----- Extracted information

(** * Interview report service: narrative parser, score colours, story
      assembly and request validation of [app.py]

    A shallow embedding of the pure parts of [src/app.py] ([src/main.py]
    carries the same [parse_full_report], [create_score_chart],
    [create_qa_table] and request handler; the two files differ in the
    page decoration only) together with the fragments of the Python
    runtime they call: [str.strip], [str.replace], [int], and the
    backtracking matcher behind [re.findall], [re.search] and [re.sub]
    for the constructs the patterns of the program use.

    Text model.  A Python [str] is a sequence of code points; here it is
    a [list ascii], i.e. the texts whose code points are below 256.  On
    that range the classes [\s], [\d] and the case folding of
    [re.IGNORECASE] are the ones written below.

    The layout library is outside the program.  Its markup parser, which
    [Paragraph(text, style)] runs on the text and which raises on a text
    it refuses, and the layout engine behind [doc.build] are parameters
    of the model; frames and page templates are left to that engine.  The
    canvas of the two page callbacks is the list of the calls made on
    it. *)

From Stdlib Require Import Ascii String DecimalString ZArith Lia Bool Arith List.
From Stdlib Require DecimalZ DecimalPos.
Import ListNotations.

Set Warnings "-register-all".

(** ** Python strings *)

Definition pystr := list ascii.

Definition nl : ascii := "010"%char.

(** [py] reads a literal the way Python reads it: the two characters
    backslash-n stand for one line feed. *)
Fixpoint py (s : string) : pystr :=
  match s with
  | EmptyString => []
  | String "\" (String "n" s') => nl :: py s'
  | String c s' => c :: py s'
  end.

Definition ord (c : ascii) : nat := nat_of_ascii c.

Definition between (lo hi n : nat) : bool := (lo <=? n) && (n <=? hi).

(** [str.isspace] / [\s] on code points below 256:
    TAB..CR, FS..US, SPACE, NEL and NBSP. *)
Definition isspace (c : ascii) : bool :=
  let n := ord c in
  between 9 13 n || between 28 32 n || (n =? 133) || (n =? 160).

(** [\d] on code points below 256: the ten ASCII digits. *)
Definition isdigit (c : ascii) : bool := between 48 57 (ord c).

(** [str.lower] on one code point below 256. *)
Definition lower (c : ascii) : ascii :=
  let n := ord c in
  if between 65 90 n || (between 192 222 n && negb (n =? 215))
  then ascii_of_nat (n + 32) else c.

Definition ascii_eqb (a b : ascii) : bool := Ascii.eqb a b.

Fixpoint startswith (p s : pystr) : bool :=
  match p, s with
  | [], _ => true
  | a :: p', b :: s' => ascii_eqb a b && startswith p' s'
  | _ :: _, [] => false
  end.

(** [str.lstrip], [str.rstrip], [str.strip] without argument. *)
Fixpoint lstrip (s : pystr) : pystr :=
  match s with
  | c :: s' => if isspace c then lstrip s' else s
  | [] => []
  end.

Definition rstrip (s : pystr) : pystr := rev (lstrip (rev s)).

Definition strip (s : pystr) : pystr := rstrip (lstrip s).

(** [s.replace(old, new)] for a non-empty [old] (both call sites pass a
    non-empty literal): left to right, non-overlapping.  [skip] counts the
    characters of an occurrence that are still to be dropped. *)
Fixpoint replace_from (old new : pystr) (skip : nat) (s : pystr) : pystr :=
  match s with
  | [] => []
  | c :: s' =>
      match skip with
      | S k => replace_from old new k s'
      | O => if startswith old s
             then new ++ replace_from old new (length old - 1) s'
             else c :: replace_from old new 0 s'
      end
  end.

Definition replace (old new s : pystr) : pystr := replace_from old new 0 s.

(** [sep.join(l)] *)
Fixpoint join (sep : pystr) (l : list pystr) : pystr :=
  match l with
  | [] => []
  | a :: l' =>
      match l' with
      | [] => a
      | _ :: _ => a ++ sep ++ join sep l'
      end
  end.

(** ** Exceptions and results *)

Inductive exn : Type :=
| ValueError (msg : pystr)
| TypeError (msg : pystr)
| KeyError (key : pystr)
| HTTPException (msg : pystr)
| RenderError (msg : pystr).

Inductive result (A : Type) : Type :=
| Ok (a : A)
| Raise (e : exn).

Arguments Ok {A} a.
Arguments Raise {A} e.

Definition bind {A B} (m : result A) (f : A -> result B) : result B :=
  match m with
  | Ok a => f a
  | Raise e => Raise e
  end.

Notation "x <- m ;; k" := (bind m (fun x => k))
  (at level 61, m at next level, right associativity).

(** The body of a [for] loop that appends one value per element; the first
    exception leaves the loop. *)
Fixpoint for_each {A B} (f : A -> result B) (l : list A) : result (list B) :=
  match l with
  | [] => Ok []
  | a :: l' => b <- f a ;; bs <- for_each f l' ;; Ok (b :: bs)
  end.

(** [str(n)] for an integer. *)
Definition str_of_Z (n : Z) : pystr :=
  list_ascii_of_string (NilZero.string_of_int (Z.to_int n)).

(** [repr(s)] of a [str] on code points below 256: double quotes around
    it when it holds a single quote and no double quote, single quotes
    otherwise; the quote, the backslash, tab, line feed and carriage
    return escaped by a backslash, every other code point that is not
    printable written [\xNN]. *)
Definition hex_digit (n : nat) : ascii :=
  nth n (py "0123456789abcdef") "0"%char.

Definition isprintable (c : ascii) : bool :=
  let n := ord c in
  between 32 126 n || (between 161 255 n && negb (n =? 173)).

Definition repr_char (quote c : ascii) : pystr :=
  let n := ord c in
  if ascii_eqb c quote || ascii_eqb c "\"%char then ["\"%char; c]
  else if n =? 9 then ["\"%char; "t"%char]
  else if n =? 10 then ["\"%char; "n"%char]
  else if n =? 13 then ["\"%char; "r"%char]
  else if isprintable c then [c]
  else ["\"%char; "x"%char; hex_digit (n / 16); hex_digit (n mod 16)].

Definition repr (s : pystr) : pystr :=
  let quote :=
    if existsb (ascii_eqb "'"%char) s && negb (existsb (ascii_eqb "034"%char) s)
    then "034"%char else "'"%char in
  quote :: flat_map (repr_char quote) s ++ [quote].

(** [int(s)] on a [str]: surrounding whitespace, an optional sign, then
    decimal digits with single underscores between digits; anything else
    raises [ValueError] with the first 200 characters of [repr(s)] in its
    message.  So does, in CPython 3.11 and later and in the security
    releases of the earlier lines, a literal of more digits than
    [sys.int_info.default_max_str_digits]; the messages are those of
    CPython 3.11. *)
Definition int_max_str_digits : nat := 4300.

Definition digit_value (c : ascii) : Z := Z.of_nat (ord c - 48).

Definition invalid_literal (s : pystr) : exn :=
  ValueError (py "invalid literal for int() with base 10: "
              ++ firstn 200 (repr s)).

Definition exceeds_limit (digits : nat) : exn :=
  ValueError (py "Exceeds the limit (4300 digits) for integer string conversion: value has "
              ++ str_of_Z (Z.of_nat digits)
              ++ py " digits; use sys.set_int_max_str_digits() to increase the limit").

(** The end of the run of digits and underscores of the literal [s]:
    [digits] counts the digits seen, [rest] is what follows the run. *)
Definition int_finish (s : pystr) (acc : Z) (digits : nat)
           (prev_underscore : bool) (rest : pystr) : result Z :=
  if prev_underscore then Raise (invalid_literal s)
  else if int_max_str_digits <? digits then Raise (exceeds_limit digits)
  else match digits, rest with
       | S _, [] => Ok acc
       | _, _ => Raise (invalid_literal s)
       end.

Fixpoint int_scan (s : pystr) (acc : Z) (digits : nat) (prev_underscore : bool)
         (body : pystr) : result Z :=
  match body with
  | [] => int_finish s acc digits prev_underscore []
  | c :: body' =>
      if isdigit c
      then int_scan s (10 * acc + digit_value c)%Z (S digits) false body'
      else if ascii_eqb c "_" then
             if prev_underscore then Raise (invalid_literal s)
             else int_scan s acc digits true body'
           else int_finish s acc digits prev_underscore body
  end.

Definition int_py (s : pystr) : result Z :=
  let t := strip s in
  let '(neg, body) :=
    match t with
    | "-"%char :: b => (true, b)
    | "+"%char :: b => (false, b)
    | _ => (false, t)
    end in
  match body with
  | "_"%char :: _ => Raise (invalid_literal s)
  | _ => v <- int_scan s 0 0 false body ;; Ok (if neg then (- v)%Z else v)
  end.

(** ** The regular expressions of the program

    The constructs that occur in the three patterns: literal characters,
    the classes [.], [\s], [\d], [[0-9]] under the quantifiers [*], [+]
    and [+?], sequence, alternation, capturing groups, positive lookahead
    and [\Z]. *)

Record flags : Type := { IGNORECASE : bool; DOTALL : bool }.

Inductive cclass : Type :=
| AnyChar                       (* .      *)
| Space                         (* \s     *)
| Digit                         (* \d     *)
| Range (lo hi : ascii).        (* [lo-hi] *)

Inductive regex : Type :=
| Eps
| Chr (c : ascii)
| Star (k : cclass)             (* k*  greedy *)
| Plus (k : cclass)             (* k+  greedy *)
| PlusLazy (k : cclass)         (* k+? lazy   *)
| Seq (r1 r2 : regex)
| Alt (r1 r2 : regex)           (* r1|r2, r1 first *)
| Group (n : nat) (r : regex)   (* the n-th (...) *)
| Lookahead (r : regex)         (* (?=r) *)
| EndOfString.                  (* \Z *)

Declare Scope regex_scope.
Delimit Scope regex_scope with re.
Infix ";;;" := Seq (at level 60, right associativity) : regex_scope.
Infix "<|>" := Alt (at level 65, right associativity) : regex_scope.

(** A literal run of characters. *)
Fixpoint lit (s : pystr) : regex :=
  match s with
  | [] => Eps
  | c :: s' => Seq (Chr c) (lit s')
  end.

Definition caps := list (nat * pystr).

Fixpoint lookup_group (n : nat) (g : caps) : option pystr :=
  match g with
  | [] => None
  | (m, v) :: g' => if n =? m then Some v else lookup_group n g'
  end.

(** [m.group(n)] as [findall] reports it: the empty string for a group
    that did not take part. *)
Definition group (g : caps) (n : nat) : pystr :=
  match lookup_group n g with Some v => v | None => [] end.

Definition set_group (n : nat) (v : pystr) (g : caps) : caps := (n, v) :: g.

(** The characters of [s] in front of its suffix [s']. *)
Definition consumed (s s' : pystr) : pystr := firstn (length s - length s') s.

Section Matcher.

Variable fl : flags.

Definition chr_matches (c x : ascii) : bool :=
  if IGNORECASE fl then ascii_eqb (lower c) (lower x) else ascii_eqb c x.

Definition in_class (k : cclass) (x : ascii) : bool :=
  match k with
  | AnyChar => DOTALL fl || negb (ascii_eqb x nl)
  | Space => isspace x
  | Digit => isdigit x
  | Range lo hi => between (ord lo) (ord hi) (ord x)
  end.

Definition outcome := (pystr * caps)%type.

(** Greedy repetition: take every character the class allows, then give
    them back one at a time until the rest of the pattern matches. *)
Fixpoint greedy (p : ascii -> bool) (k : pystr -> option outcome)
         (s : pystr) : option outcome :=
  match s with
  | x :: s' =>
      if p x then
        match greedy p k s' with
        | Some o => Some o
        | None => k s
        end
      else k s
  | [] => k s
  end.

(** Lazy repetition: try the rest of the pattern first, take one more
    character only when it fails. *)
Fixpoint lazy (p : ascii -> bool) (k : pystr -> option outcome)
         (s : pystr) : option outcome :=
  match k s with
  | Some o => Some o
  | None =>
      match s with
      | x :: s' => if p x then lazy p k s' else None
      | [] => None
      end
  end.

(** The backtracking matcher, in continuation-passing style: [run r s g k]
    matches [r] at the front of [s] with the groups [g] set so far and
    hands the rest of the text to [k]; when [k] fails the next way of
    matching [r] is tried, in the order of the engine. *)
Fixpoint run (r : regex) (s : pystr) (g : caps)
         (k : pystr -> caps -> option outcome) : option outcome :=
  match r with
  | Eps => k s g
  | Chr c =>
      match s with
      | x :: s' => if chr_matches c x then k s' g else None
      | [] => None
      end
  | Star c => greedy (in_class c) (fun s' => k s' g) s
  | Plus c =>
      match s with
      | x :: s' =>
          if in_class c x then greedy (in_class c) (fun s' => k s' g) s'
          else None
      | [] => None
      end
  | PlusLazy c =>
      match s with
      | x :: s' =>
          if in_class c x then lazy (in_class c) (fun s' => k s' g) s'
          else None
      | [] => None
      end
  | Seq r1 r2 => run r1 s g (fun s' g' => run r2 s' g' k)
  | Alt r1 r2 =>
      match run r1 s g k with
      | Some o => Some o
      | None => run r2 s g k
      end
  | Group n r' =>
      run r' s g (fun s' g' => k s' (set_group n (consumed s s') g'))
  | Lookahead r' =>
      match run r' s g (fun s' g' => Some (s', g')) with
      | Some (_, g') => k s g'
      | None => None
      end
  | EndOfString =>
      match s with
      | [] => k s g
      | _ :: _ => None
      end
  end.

----------
----- Extracted information

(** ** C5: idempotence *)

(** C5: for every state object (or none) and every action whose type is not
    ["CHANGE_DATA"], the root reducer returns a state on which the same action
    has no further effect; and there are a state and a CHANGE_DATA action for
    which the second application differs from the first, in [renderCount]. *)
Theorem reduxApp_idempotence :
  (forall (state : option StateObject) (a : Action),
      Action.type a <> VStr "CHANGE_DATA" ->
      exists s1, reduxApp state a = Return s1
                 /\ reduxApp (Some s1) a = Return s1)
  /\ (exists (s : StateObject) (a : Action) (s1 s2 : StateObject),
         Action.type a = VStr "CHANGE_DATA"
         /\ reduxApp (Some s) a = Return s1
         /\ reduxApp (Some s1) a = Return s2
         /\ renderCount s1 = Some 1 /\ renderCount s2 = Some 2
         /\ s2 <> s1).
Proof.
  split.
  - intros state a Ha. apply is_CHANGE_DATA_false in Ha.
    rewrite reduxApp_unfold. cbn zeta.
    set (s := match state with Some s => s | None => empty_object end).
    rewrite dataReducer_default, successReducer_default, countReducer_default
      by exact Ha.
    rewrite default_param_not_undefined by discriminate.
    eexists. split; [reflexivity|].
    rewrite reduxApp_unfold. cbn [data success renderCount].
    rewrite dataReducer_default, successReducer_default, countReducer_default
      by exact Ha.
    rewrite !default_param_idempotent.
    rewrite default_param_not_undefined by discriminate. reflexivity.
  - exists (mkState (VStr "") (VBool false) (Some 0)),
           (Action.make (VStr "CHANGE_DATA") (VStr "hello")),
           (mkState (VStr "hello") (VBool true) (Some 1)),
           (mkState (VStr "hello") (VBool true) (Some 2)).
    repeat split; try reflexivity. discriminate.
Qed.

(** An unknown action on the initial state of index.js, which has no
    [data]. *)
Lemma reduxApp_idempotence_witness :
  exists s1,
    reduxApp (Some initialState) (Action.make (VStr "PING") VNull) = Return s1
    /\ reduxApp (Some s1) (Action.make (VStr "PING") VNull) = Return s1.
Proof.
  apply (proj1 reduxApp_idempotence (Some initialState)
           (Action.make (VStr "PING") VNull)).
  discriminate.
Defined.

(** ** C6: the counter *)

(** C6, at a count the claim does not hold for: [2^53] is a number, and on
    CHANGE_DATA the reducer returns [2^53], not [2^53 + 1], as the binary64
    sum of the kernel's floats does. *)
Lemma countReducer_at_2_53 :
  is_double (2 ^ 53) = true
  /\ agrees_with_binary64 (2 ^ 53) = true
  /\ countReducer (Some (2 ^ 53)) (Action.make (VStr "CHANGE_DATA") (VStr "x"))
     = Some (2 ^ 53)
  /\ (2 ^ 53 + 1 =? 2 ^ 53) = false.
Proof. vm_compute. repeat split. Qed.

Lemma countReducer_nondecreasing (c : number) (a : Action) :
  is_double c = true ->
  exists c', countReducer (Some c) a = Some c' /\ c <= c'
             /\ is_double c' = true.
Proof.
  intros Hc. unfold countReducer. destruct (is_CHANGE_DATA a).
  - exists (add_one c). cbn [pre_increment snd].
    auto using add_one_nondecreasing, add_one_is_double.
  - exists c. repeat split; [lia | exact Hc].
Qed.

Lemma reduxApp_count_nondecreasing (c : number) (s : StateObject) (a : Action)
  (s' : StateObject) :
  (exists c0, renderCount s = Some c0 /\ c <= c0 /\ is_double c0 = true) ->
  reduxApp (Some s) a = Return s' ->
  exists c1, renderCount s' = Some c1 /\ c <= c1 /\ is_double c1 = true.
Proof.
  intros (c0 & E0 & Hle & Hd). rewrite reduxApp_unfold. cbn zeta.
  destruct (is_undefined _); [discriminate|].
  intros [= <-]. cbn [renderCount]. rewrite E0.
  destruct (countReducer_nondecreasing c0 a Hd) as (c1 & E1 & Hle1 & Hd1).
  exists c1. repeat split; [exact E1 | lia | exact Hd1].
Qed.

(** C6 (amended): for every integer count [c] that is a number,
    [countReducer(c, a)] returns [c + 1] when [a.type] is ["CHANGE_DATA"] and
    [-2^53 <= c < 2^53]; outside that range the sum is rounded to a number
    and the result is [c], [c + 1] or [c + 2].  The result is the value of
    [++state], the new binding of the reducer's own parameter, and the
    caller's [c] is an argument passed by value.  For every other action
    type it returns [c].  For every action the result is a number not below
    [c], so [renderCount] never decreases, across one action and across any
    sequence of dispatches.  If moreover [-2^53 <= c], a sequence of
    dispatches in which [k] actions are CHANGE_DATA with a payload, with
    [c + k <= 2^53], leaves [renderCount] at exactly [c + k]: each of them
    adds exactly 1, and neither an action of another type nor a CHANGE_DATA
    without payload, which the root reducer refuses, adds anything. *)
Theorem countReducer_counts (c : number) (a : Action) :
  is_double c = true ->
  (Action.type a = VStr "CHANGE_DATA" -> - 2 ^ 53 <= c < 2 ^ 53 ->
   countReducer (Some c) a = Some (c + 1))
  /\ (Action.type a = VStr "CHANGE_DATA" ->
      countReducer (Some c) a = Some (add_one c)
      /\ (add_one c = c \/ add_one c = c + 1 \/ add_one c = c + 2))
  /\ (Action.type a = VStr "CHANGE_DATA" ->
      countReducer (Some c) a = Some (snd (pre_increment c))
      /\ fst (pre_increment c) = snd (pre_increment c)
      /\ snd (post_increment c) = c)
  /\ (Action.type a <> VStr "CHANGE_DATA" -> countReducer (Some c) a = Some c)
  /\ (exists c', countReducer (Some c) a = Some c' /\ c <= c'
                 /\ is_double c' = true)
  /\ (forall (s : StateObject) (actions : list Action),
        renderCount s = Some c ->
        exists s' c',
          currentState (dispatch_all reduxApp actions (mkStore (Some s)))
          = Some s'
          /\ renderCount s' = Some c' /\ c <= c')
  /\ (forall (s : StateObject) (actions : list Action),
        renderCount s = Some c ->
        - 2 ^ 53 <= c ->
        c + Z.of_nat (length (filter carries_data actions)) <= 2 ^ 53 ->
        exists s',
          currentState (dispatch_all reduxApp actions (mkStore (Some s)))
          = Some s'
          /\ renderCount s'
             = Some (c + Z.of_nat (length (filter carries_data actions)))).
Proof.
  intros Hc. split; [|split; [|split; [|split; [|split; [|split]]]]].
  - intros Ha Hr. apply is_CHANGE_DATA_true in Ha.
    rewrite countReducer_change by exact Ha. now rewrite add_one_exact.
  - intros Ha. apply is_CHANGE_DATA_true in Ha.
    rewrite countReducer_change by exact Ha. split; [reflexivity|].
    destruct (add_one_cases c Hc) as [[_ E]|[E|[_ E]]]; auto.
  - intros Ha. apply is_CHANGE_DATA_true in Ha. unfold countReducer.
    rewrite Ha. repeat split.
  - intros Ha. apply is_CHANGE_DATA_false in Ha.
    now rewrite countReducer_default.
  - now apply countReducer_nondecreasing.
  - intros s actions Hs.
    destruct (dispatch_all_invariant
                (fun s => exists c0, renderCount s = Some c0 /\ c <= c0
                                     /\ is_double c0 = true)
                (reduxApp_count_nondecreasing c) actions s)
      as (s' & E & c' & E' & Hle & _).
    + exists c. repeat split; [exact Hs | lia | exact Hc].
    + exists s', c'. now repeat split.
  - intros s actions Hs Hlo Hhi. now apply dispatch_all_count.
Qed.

----------

Scan the records above and report every line with the string "destruct".

* Response box *
  intros Hc. unfold countReducer. destruct (is_CHANGE_DATA a).
  destruct (is_undefined _); [discriminate|].
  destruct (countReducer_nondecreasing c0 a Hd) as (c1 & E1 & Hle1 & Hd1).
    destruct (add_one_cases c Hc) as [[_ E]|[E|[_ E]]]; auto.
    destruct (dispatch_all_invariant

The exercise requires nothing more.